Matthieu Boulo, el reflejo de Cyrille Guimard

Matthieu Boulo (11/05/1989 – Vannes, Francia) era uno de los ciclistas franceses más prometedores del panorama del cross. Campeón de Francia sub-23 en los años 2009 y 2010, estaba predestinado a ser el el niño bonito del cross francés y poder disputar la hegemonía a los grandes especialistas de la modalidad belgas y holandeses. 2010 fue su último año como sub-23, no sin antes ganar dos pruebas de la CDM de su categoría en Hoogerheide y Pont-Chateau ante gente tan potente como Lars Van der Haar, Joeri Adams, Jim Aernouts, Gianni Veermersch, Michael Boros, Jens Adams, Matteo Trentin o Corné Van Kessel.

Su primer año en Elite, se codeaba en la Copa de Francia con los grandes especialistas franceses como Mourey, Gadret o Chainel. Pero en 2011, la perla francesa firmó por el Roubaix-Lille Métropole y empezó a dedicarse plenamente a la ruta. Muchos problemas le han privado de rendir al máximo nivel, lesiones o problemas personales han truncado su carrera en el ciclismo en ruta, quizá también, por una decisión personal desafortunada.

La temporada 2016/2017 es muy importante para Matthieu, pues ha decidido volver a sus inicios y dedicarse plenamente a la disciplina que le vio nacer y dejar destellos de clase mundial. Sus ambiciones son las de poder estar en la Elite el invierno próximo y pelear por ganar pruebas de la CDM e intenta asaltar la tan famosa Copa de Francia.Para ello, Matthieu cuenta con un arma secreta.

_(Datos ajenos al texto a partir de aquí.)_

Ltac hash_refs :=
  apply reads_hash_list; [by eapply size_fits32|]; intros x Hx;
  first [apply reads_hash_generation_ref|apply reads_hash_domain]; set_solver.

Lemma reads_hash_node n :
  node_ok limits n → wire_node limits n → reads parse_node (concat (feed_node n)) n.
Proof.
  intros [_ (Hs1 & Hs2 & Hs3) _ _ _ _] [(Hn & Ht & Hsi) Hw Hr Hi].
  pose proof (limits_ok_entry limits 7 _ Hlimits eq_refl) as Lc.
  pose proof (limits_ok_entry limits 8 _ Hlimits eq_refl) as Ld.
  pose proof (limits_ok_entry limits 9 _ Hlimits eq_refl) as Ll. cbn [snd] in *.
  rewrite Forall_forall in Hw. rewrite Forall_forall in Hr.
  unfold parse_node, feed_node. autorewrite with hashed.
  do 3 (hash_field; [by apply reads_u64|]).
  do 3 (hash_field; [hash_refs|]). read_last; [hash_refs|]. destruct n. apply reads_ret.
Qed.

Lemma reads_hash_link l :
  link_ok limits l → wire_link limits l →
  reads parse_link (concat (feed_link l)) (erase_link_tick l).
Proof.
  intros [_ (Hs1 & Hs2) _ _ _ _] [(Hl & Ha & Hb & _) (Hbits & Hgen & _) Hw Hr Hi].
  pose proof (limits_ok_entry limits 7 _ Hlimits eq_refl) as Lc.
  pose proof (limits_ok_entry limits 8 _ Hlimits eq_refl) as Ld. cbn [snd] in *.
  rewrite Forall_forall in Hw. rewrite Forall_forall in Hr.
  assert (∀ x, x ∈ link_domains l → fits 64 (ref_domain x)) as Hw'
    by (intros x Hx; by apply Hw).
  unfold parse_link, feed_link. autorewrite with hashed.
  do 3 (hash_field; [by apply reads_u64|]).
  hash_field; [apply reads_u8; by destruct (model (bandwidth l))|].
  hash_field; [apply reads_u8; by destruct (bandwidth_provenance (bandwidth l))|].
  hash_field; [by apply reads_i64|].
  hash_field; [by apply reads_u64, generation_field_fits|].
  do 2 (hash_field; [hash_refs|]). read_last; [hash_refs|].
  rewrite !of_code_code. apply reads_ret.
Qed.

Lemma reads_hash_candidate c :
  ok (validate_candidate c limits) = true → wire_candidate limits c →
  reads parse_candidate (concat (feed_candidate c)) (erase_ticks c).
Proof.
  intros Hv [Hpa Hau Hpg Hpr Hpc Hwn Hwl [Hm [Hlp Hlo] _] Hwp []].
  pose proof Hv as Hwf. apply validate_candidate_wf in Hwf.
  destruct Hwf as [H1 [H2 _] [_ H3] [H4 H5] H6 H7 _ H8 _ _ _ [_ H9]].
  pose proof (limits_ok_entry limits 5 _ Hlimits eq_refl) as Ln.
  pose proof (limits_ok_entry limits 6 _ Hlimits eq_refl) as Ll.
  pose proof (limits_ok_entry limits 10 _ Hlimits eq_refl) as Lp. cbn [snd] in *.
  rewrite Forall_forall in Hwn, H7. rewrite Forall_forall in Hwl, H8.
  rewrite Forall_forall in Hwp.
  unfold parse_candidate, feed_candidate, feed_evidence. autorewrite with hashed.
  hash_field; [by apply reads_u64|]. hash_field; [by apply reads_u64, generation_field_fits|].
  hash_field; [apply reads_u8; by destruct (authority_verdict c)|].
  hash_field; [by apply reads_u64, generation_field_fits|].
  hash_field; [apply reads_bool|]. hash_field; [by apply reads_u32|].
  hash_field; [apply reads_bool|]. hash_field; [by apply reads_i64|].
  hash_field; [apply reads_u8; by destruct (cost_model c)|].
  hash_field; [apply reads_u32; rewrite H6; by eapply size_fits32|].
  hash_field; [apply reads_hash_list; [by eapply size_fits32|]|].
  { intros x Hx. apply reads_hash_node; [by apply H7|by apply Hwn]. }
  hash_field; [apply (reads_hash_counted _ erase_link_tick); [by eapply size_fits32|]|].
  { intros x Hx. apply reads_hash_link; [by apply H8|by apply Hwl]. }
  hash_field; [apply reads_u8; by destruct (source (latency c))|].
  hash_field; [apply reads_u8; by destruct (latency_provenance (latency c))|].
  hash_field; [by apply reads_i64|].
  do 2 (hash_field; [by apply reads_u64, generation_field_fits|]).
  hash_field; [hash_refs|].
  do 7 (hash_field; [by apply reads_u64, generation_field_fits|]).
  read_last; [by apply reads_u32|]. rewrite !of_code_code. apply reads_ret.
Qed.
End digest_stream.

Lemma decode_candidate_yields limits :
  yields (decode_candidate limits) (λ c, ok (validate_candidate c limits) = true).
Proof.
  unfold decode_candidate. repeat yields_step. apply yields_ret. by apply negb_false_iff.
Qed.

(** ** Properties *)

(** Structural validation accepts exactly the well-formed candidates: simple
    paths of at least two nodes whose links join the consecutive nodes, within
    the limits, with canonical evidence vectors and consistent latency and cost
    bindings. *)
Theorem validate_candidate_spec limits c :
  ok (validate_candidate c limits) = true ↔ well_formed limits c.
Proof. apply validate_candidate_wf. Qed.

(** A canonicalized candidate is well formed, is the same path with the same
    evidence, and is left unchanged by canonicalizing it again. *)
Theorem canonicalize_candidate_correct limits c d :
  canonicalize_candidate c limits = Success d →
  well_formed limits d ∧ same_candidate c d ∧ canonicalize_candidate d limits = Success d.
Proof.
  intros H. apply canonicalize_candidate_facts in H
    as (H1 & H2 & H3 & H4 & H5 & H6 & _). split_and!.
  - by apply validate_candidate_wf.
  - done.
  - by apply canonicalize_candidate_id.
Qed.

(** The order in which evidence entries arrive is never observable: two
    candidates that differ only in the order of their evidence vectors (and in
    the ignored hop count) canonicalize to the same outcome, failures
    included. *)
Theorem canonicalize_candidate_order limits c d :
  candidate_perm c d → canonicalize_candidate c limits = canonicalize_candidate d limits.
Proof.
  intros (H1 & H2 & H3 & H4 & H5 & H6 & H7 & H8 & H9 & H10 & H11 & H12 & H13 & H14).
  unfold canonicalize_candidate.
  assert (size (path_nodes c) = size (path_nodes d)) as ->
    by (unfold size; by rewrite (Forall2_length _ _ _ H12)).
  assert (size (path_links c) = size (path_links d)) as ->
    by (unfold size; by rewrite (Forall2_length _ _ _ H13)).
  rewrite (update_each_ext _ _ _ _ (canonicalize_node_perm limits) H12).
  rewrite (update_each_ext _ _ _ _ (canonicalize_link_perm limits) H13).
  unfold canonicalize_refs. rewrite (generation_refs_sort_perm _ _ H14).
  by rewrite H1, H2, H3, H4, H5, H6, H7, H8, H9, H10, H11.
Qed.

(** The bandwidth capability of a path is the least capability of its links,
    and it exists exactly when the path has links, the required generation is
    valid and every link carries evidence at exactly that generation. *)
Theorem path_bandwidth_is_bottleneck c required r :
  path_bandwidth_capability c required = Some r ↔
  path_links c ≠ [] ∧ required ≠ 0 ∧ Forall (usable_bandwidth required) (path_links c) ∧
  r ∈ map (λ l, bits_per_second (bandwidth l)) (path_links c) ∧
  Forall (λ l, r <= bits_per_second (bandwidth l)) (path_links c).
Proof. apply path_bandwidth_capability_spec. Qed.

(** A valid candidate is read back from its encoding, whatever follows it
    in the buffer, and the decoder stops right after it. *)
Theorem candidate_roundtrip limits c :
  limits_ok limits = true → ok (validate_candidate c limits) = true → wire_candidate limits c →
  ∀ post, decode_candidate limits (open_reader (encode_candidate c [] ++ post)) =
    (Some c, mkReader (encode_candidate c [] ++ post) (size (encode_candidate c [])) true).
Proof.
  intros Hl Hv Hw post. apply (reads_candidate limits Hl c Hv Hw [] post).
Qed.

(** The candidate digest ignores the ticks and nothing else: two valid
    candidates with the same digest input agree on every field but the ticks. *)
Theorem candidate_digest_input limits a b :
  limits_ok limits = true →
  ok (validate_candidate a limits) = true → wire_candidate limits a →
  ok (validate_candidate b limits) = true → wire_candidate limits b →
  candidate_digest a = sha256 (concat (hash_string "crf.candidate.v1") ++ concat (feed_candidate a)) ∧
  (concat (feed_candidate a) = concat (feed_candidate b) ↔ erase_ticks a = erase_ticks b).
Proof.
  intros Hl Ha Wa Hb Wb. split; [unfold candidate_digest; by rewrite digest_of_sha256|]. split.
  - intros E. pose proof (reads_hash_candidate limits Hl a Ha Wa) as Ra. rewrite E in Ra.
    apply (reads_inj _ _ _ _ Ra (reads_hash_candidate limits Hl b Hb Wb)).
  - assert (∀ c, feed_candidate c = feed_candidate (erase_ticks c)) as He.
    { intros c. unfold feed_candidate. cbn [erase_ticks path_links].
      assert (hash_counted feed_link (map erase_link_tick (path_links c)) =
              hash_counted feed_link (path_links c)) as ->; [|done].
      unfold hash_counted, hash_each, size. by rewrite length_map, map_map. }
    intros E. rewrite (He a), (He b), E. done.
Qed.

(** ** Witnesses *)

Definition sample_node (id : Z) : NodeFact :=
  mkNode id 1 1 [mkDomainRef DomainKind.Rack 1; mkDomainRef DomainKind.Site 1]
    [mkDomainRef DomainKind.PowerZone id; mkDomainRef DomainKind.FailureDomain id]
    [mkGenerationRef 5 1; mkGenerationRef 6 1] [mkGenerationRef 1 1].
Definition sample_link (id a b : Z) (tick : Z) : LinkFact :=
  mkLink id a b
    (mkBandwidth CapabilityModel.DeclaredCapabilityRegistry
      EvidenceProvenance.FabricCapabilityRegistry 400000000000 1 tick)
    [mkDomainRef DomainKind.FailureDomain id] [mkGenerationRef 5 1] [mkGenerationRef 1 1].
Definition sample_evidence (tick : Z) : EvidenceGenerationSet := mkEvidence 1 1 1 1 1 1 1 0 tick.
Definition sample_candidate (id : Z) (tick : Z) : CandidatePath :=
  mkCandidate id 1 PathAuthorityVerdict.Legal 1 true 1 true 10 PlannerCostModel.HopCountUnits 2
    [sample_node 10; sample_node 20; sample_node 30]
    [sample_link 1 10 20 tick; sample_link 2 30 20 tick]
    (mkLatency LatencySource.PlannerCost EvidenceProvenance.PlannerModel 500 1 0 tick)
    [mkGenerationRef 9 1] (sample_evidence tick).

(** The same candidate, its policies and the evidence of its nodes reversed. *)
Definition reverse_node (n : NodeFact) : NodeFact :=
  mkNode (node n) (tier n) (site n) (rev (localities n)) (rev (node_domains n))
    (rev (node_capabilities n)) (rev (node_isolation n)).
Definition reversed_candidate (c : CandidatePath) : CandidatePath :=
  mkCandidate (path c) (authority_generation c) (authority_verdict c) (planner_generation c)
    (has_planner_rank c) (planner_rank c) (has_planner_cost c) (planner_cost c) (cost_model c) 0
    (map reverse_node (path_nodes c)) (path_links c) (latency c) (rev (path_policies c))
    (evidence c).

Lemma reversed_candidate_perm c : candidate_perm c (reversed_candidate c).
Proof.
  unfold candidate_perm; simpl. split_and!; try done.
  - induction (path_nodes c) as [|n ns IH]; constructor; [|done].
    unfold node_perm; simpl. split_and!; try done; apply Permutation_rev.
  - induction (path_links c) as [|l ls IH]; constructor; [|done].
    unfold link_perm. split_and!; done.
  - apply Permutation_rev.
Qed.

Lemma sample_candidate_wire tick :
  0 <= tick < 2 ^ 64 → wire_candidate default_limits (sample_candidate 1 tick).
Proof.
  intros Ht. unfold sample_candidate, sample_node, sample_link, sample_evidence.
  repeat (constructor || split); cbn;
    unfold fits, fits_i64, generation_field, domain_wire, generation_wire, size in *; cbn; try lia;
    try done.
  all: repeat split; cbn; unfold fits, generation_field; try lia; done.
Qed.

Ese que ven de gafas a la derecha de Matthieu Boulo en la imagen del inicio, es Cyrille Guimard, un tipo capaz de gestionar deportivamente una escuadra como Renault con Bernard Hinault y Laurent Fignon a la cabeza o de ganar un Tour de Francia como gregario con su jefe de filas Lucien Van Impe. En su libro “Metido en carrera” muy recomendable por cierto, nos narra su vida desde adolescente, su sueño truncado de batirse ante Eddy Merckx, sus inicios del ciclismo idolatrando a Anquetil y Poulidor, o su posterior pupilo en el que se veía reflejado, Laurent Fignon, para saciar su truncada carrera deportiva.

Este señor, además, fue Campeón de Francia de Ciclocross en 1976 y estuvo apunto de alzarse con el Campeonato del Mundo de Ciclocross en ese mismo año, campeonato que se disputó en Francia y ganó la leyenda Albert Zweifel (5 veces Campeón del Mundo). Cyrille terminó 4º, rozando las medallas y un campeonato que hubiese sido histórico, tras casi 20 años sin ver a un francés en lo más alto de la categoría.

Ahora, como un niño con zapatos nuevos, ve reflejado su sueño truncado en la figura de Matthieu Boulo, ciclista al que pretende hacer Campeón de Francia de Ciclocross y en un futuro no muy lejano, verle disputar la CDM y los Mundiales con los más grandes de la modalidad. Un sueño que ve posible en Boulo y donde el viejo Guimard ve reflejada su infancia ciclista.